MECHANICAL
TESTING
Low Cycle Fatigue - ASTM E 606
"ASTM E606 - Standard Test Method for " Strain-Controlled Fatigue
Testing"
This Low Cycle Fatigue testing method covers the determination of
low-cycle fatigue properties of nominally homogeneous metallic materials
by the use of uniaxially loaded test specimens. It is intended as
a guide for low-cycle fatigue testing performed in support of such
activities as materials research and development, mechanical design,
process and quality control, product performance, and failure analysis.
Although low-cycle fatigue is a phenomenon that is influenced by
many of the same variables that influence high-cycle fatigue, the
nature of low-cycle fatigue imposes distinctive requirements on
fatigue testing methods.
In particular, the cyclic total strain should be measured and cyclic
plastic strain should be determined. Furthermore, either of these
strains typically are used to establish cyclic limits; total strain
usually is controlled throughout the cycle. The uniqueness of this
recommended practice and the results it yields is the determination
of cyclic stresses and strains throughout the tests.

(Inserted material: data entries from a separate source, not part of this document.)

(** * YouTube playlist downloader: a shallow embedding of
    [playlist_downloader.py] and the properties of its extraction and
    batch-download pipeline.

    Python strings are sequences of Unicode code points; they are modelled as
    lists of [N].  Python integers are unbounded; counters and lengths, which
    never go below zero, are [nat], configuration numbers are [Z]. *)

From Stdlib Require Import String Ascii.
From stdpp Require Import base tactics option list numbers gmap.

Local Open Scope N_scope.
Local Open Scope nat_scope.

(** ** Strings *)

Abbreviation pystr := (list N).

(** A literal of the source (the literals used are all ASCII), as code
    points. *)
Definition py (s : string) : pystr := N_of_ascii <$> list_ascii_of_string s.

(** [str.isspace] on one code point; the same predicate decides [\s] in a
    [re] pattern over [str] and what [str.strip()] removes. *)
Definition is_space (c : N) : bool :=
  ((9 <=? c) && (c <=? 13) || (28 <=? c) && (c <=? 32) || (c =? 133)
   || (c =? 160) || (c =? 5760) || (8192 <=? c) && (c <=? 8202)
   || (c =? 8232) || (c =? 8233) || (c =? 8239) || (c =? 8287)
   || (c =? 12288))%N.

Definition SPACE : N := 32%N.

(** The nine characters of the class in the first [re.sub]: backslash,
    slash, colon, star, question mark, double quote, less-than, greater-than
    and bar. *)
Definition invalid_chars : pystr :=
  [92; 47; 58; 42; 63; 34; 60; 62; 124]%N.

Definition is_invalid (c : N) : bool := bool_decide (c ∈ invalid_chars).

(** The first [re.sub]: every character of the class is deleted. *)
Definition remove_invalid (filename : pystr) : pystr :=
  filter (fun c => is_invalid c = false) filename.

(** [re.sub(r'\s+', ' ', s)]: every maximal run of whitespace becomes one
    space.  [in_run] tells that the previous character was whitespace. *)
Fixpoint collapse_ws (in_run : bool) (s : pystr) : pystr :=
  match s with
  | [] => []
  | c :: s' =>
      if is_space c
      then (if in_run then collapse_ws true s' else SPACE :: collapse_ws true s')
      else c :: collapse_ws false s'
  end.

Fixpoint lstrip (s : pystr) : pystr :=
  match s with
  | [] => []
  | c :: s' => if is_space c then lstrip s' else s
  end.

Definition rstrip (s : pystr) : pystr := reverse (lstrip (reverse s)).

(** [s.strip()] *)
Definition strip (s : pystr) : pystr := rstrip (lstrip s).

(** [sanitize_filename]: delete the invalid characters, collapse
    whitespace, [strip()], then keep the first 255 characters
    ([sanitized[:255]]). *)
Definition sanitize_filename (filename : pystr) : pystr :=
  let sanitized := remove_invalid filename in
  let sanitized := strip (collapse_ws false sanitized) in
  take 255 sanitized.

(** Whitespace in [s] occurs only as single spaces; [after_ws] tells that
    the character before [s] was whitespace.  This is what the second
    [re.sub] establishes. *)
Fixpoint collapsed (after_ws : bool) (s : pystr) : Prop :=
  match s with
  | [] => True
  | c :: s' =>
      if is_space c then after_ws = false ∧ c = SPACE ∧ collapsed true s'
      else collapsed false s'
  end.

(** [needle in haystack] for strings. *)
Fixpoint starts_with (needle s : pystr) : bool :=
  match needle, s with
  | [], _ => true
  | _ :: _, [] => false
  | a :: needle', b :: s' => bool_decide (a = b) && starts_with needle' s'
  end.

Fixpoint contains (needle s : pystr) : bool :=
  starts_with needle s ||
  match s with
  | [] => false
  | _ :: s' => contains needle s'
  end.

(** [href.split('&')[0]]: the part before the first ampersand (the whole
    string when there is none). *)
Fixpoint before_amp (s : pystr) : pystr :=
  match s with
  | [] => []
  | c :: s' => if bool_decide (c = 38%N) then [] else c :: before_amp s'
  end.

(** ** Shell-style patterns

    [Path.glob] compiles each pattern component with [fnmatch.translate] and
    keeps the directory entries whose whole name matches (case-sensitively on
    POSIX).  The pattern language: a star matches any run of characters, a
    question mark any single character, [[seq]] any character in [seq],
    [[!seq]] any character not in [seq]; inside the brackets [a-b] is a range,
    a closing bracket in first position is a member, and a bracket that is
    never closed stands for itself. *)

Definition STAR : N := 42%N.
Definition QMARK : N := 63%N.
Definition LBRACKET : N := 91%N.
Definition RBRACKET : N := 93%N.
Definition BANG : N := 33%N.
Definition HYPHEN : N := 45%N.
Definition DOT : N := 46%N.

(** Splits [s] at its first closing bracket. *)
Fixpoint until_rbracket (s : pystr) : option (pystr * pystr) :=
  match s with
  | [] => None
  | c :: s' =>
      if bool_decide (c = RBRACKET) then Some ([], s')
      else '(stuff, rest) ← until_rbracket s'; Some (c :: stuff, rest)
  end.

(** The text after an opening bracket: negation flag, members, and what
    follows the closing bracket; [None] when the bracket is never closed. *)
Definition split_class (s : pystr) : option (bool * pystr * pystr) :=
  let '(neg, s1) :=
    match s with
    | c :: s' => if bool_decide (c = BANG) then (true, s') else (false, s)
    | [] => (false, s)
    end in
  match s1 with
  | c :: s2 =>
      if bool_decide (c = RBRACKET)
      then '(stuff, rest) ← until_rbracket s2; Some (neg, c :: stuff, rest)
      else '(stuff, rest) ← until_rbracket s1; Some (neg, stuff, rest)
  | [] => None
  end.

(** Membership of [c] in the members [stuff] of a class: [x-y] with both ends
    present is the range from [x] to [y] (empty when [x] is above [y]), any
    other character stands for itself. *)
Fixpoint in_class (fuel : nat) (c : N) (stuff : pystr) : bool :=
  match fuel with
  | O => false
  | S fuel' =>
      match stuff with
      | x :: h :: y :: stuff' =>
          if bool_decide (h = HYPHEN)
          then ((x <=? c) && (c <=? y))%N || in_class fuel' c stuff'
          else bool_decide (c = x) || in_class fuel' c (h :: y :: stuff')
      | x :: stuff' => bool_decide (c = x) || in_class fuel' c stuff'
      | [] => false
      end
  end.

Definition class_matches (neg : bool) (stuff : pystr) (c : N) : bool :=
  xorb neg (in_class (length stuff) c stuff).

(** Does the whole of [name] match [pat]?  [fuel] bounds the number of
    pattern characters consumed. *)
Fixpoint fnmatch_aux (fuel : nat) (pat name : pystr) : bool :=
  match fuel with
  | O => false
  | S fuel' =>
      match pat with
      | [] => bool_decide (name = [])
      | p :: pat' =>
          if bool_decide (p = STAR) then
            (fix star (name : pystr) : bool :=
               fnmatch_aux fuel' pat' name ||
               match name with
               | [] => false
               | _ :: name' => star name'
               end) name
          else if bool_decide (p = QMARK) then
            match name with
            | [] => false
            | _ :: name' => fnmatch_aux fuel' pat' name'
            end
          else if bool_decide (p = LBRACKET) then
            match split_class pat' with
            | Some (neg, stuff, rest) =>
                match name with
                | [] => false
                | c :: name' =>
                    class_matches neg stuff c && fnmatch_aux fuel' rest name'
                end
            | None =>
                match name with
                | [] => false
                | c :: name' =>
                    bool_decide (c = LBRACKET) && fnmatch_aux fuel' pat' name'
                end
            end
          else
            match name with
            | [] => false
            | c :: name' => bool_decide (c = p) && fnmatch_aux fuel' pat' name'
            end
      end
  end.

Definition fnmatch (pat name : pystr) : bool :=
  fnmatch_aux (S (length pat)) pat name.

(** No character of [s] is special in a pattern. *)
Definition plain (s : pystr) : Prop :=
  (STAR ∉ s) ∧ (QMARK ∉ s) ∧ (LBRACKET ∉ s).

(** ** Paths

    A [pathlib.Path] is its list of components. *)

Abbreviation Path := (list pystr).

(** [folder / name]: an empty or single-dot component is dropped. *)
Definition path_div (folder : Path) (name : pystr) : Path :=
  if bool_decide (name = []) || bool_decide (name = [DOT]) then folder
  else folder ++ [name].

(** [str(path)] *)
Fixpoint path_str (p : Path) : pystr :=
  match p with
  | [] => [DOT]
  | [c] => c
  | c :: p' => c ++ 47%N :: path_str p'
  end.

(** ** Data classes *)

Module VideoInfo.
Record t := mk {
  title : pystr;
  url : pystr;
  playlist_index : nat;
  upload_info : option pystr;
  download_index : option nat
}.

Definition set_download_index (i : nat) (v : t) : t :=
  mk (title v) (url v) (playlist_index v) (upload_info v) (Some i).
End VideoInfo.

Module PlaylistInfo.
Record t := mk {
  title : pystr;
  channel : pystr;
  url : pystr;
  total_videos : nat
}.
End PlaylistInfo.

Module DownloadResult.
Record t := mk {
  success : bool;
  skipped : bool;
  title : pystr;
  error : option pystr
}.
End DownloadResult.

(** The options dictionary of [download_playlist] and
    [download_multiple_playlists], every recognised key present. *)
Record Config := {
  max_retries : Z;
  delay_between_downloads : Z;
  delay_between_playlists : Z;
  continue_on_error : bool;
  continue_on_playlist_error : bool;
  headless : bool;
  max_videos : option Z;
  create_playlist_folder : bool;
  sort_order : pystr
}.

Definition default_config : Config := {|
  max_retries := 3;
  delay_between_downloads := 3000;
  delay_between_playlists := 5000;
  continue_on_error := true;
  continue_on_playlist_error := true;
  headless := true;
  max_videos := None;
  create_playlist_folder := true;
  sort_order := py "playlist"
|}.

(** The record written to [playlist_info.json]. *)
Module Metadata.
Record video := mk_video {
  v_title : pystr;
  v_url : pystr;
  v_playlist_index : nat;
  v_upload_info : option pystr
}.
Record t := mk {
  title : pystr;
  channel : pystr;
  url : pystr;
  total_videos : nat;
  extracted_at : pystr;
  videos : list video;
  sort_order : pystr
}.
End Metadata.

(** The dictionary returned by [download_playlist]. *)
Module Summary.
Record t := mk {
  playlist_info : PlaylistInfo.t;
  success_count : nat;
  skipped_count : nat;
  fail_count : nat;
  total_videos : nat;
  playlist_folder : pystr;
  sort_order : pystr
}.
End Summary.

(** One entry of the [results] list of [download_multiple_playlists]: the
    dictionary of the [if result:] branch or the [error_result] of the
    [except] branch (whose [playlist_info] is [None]). *)
Inductive BatchEntry :=
| EntryOk (url : pystr) (playlist_info : PlaylistInfo.t)
          (success_count skipped_count fail_count total_videos : nat)
          (playlist_folder : pystr)
| EntryError (url : pystr) (error : pystr).

Definition entry_success (e : BatchEntry) : bool :=
  match e with EntryOk _ _ _ _ _ _ _ => true | EntryError _ _ => false end.

Definition entry_url (e : BatchEntry) : pystr :=
  match e with EntryOk u _ _ _ _ _ _ => u | EntryError u _ => u end.

(** A success entry whose playlist information counts no videos. *)
Definition entry_counts_none (e : BatchEntry) : Prop :=
  match e with
  | EntryOk _ playlist_info _ _ _ _ _ => PlaylistInfo.total_videos playlist_info = 0
  | EntryError _ _ => False
  end.

(** The dictionary returned by [download_multiple_playlists]. *)
Record BatchSummary := {
  total_playlists : nat;
  successful_playlists : nat;
  failed_playlists : nat;
  total_videos_downloaded : nat;
  total_videos_skipped : nat;
  total_videos_failed : nat;
  results : list BatchEntry
}.

(** ** The outside world

    What one rendered [ytd-playlist-video-renderer] element answers:
    - [video_title_link]: [None] when looking up [a#video-title] raises,
      else its [href] attribute (possibly absent) and its text;
    - [metadata_spans]: the texts of the spans under [#metadata], [None]
      when that lookup raises. *)
Record Element := {
  video_title_link : option (option pystr * pystr);
  metadata_spans : option (list pystr)
}.

Inductive result (A : Type) : Type :=
| Ok (a : A)
| Raise (msg : pystr).
Arguments Ok {A} a.
Arguments Raise {A} msg.

(** The collaborators of the pipeline.  [X] is the state of everything
    outside the process (the web, the disk, the clock); [D] is the state of
    one browser session.  A session that cannot be brought to show the
    playlist raises from [launch]; extraction persists nothing, so this is
    the only way its failure is seen from outside. *)
Record Capabilities := {
  X : Type;
  D : Type;
  (** [webdriver.Chrome], [driver.get] and the wait for the first entry *)
  launch : pystr -> bool -> X -> result D * X;
  (** [window.scrollTo(0, document.body.scrollHeight)] and the pause *)
  scroll : D -> D;
  (** the alternative scroll of every fifth attempt *)
  alt_scroll : D -> D;
  (** [find_elements(By.CSS_SELECTOR, "ytd-playlist-video-renderer")] *)
  find_elements : D -> list Element;
  (** text of [find_element(By.CSS_SELECTOR, selector)], [None] if it raises *)
  find_text : D -> pystr -> option pystr;
  current_url : D -> pystr;
  (** [str.lower] *)
  lower : pystr -> pystr;
  (** [parse_qs(urlparse(u).query)]: first value of the [list] parameter *)
  list_param : pystr -> option pystr;
  (** [re.search] of the upload-recency pattern, ignoring case *)
  upload_re : pystr -> bool;
  (** names of the entries of a directory (none when it does not exist) *)
  listdir : X -> Path -> list pystr;
  (** [folder.mkdir(exist_ok=True)] *)
  mkdir : Path -> X -> result unit * X;
  (** [open(path, 'w')] and [json.dump] *)
  write_json : Path -> Metadata.t -> X -> result unit * X;
  (** [datetime.now().isoformat()] *)
  now_iso : X -> pystr;
  (** [YoutubeDL(opts).download([url])] with [outtmpl] the given path *)
  ydl_download : pystr -> Path -> X -> result unit * X;
  (** [asyncio.sleep], the argument in milliseconds *)
  sleep : Z -> X -> X;
  (** [cleanup_debug_files], which swallows its own errors *)
  cleanup_debug_files : X -> X
}.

Low-cycle fatigue can be an important consideration in the design
of industrial products. It is important for situations in which
components or portions of components undergo either mechanically
or thermally induced cyclic plastic strains that cause failure within
relatively few cycles. Information obtained from low-cycle fatigue
testing may be an important element in the establishment of design
criteria to protect against component failure by fatigue.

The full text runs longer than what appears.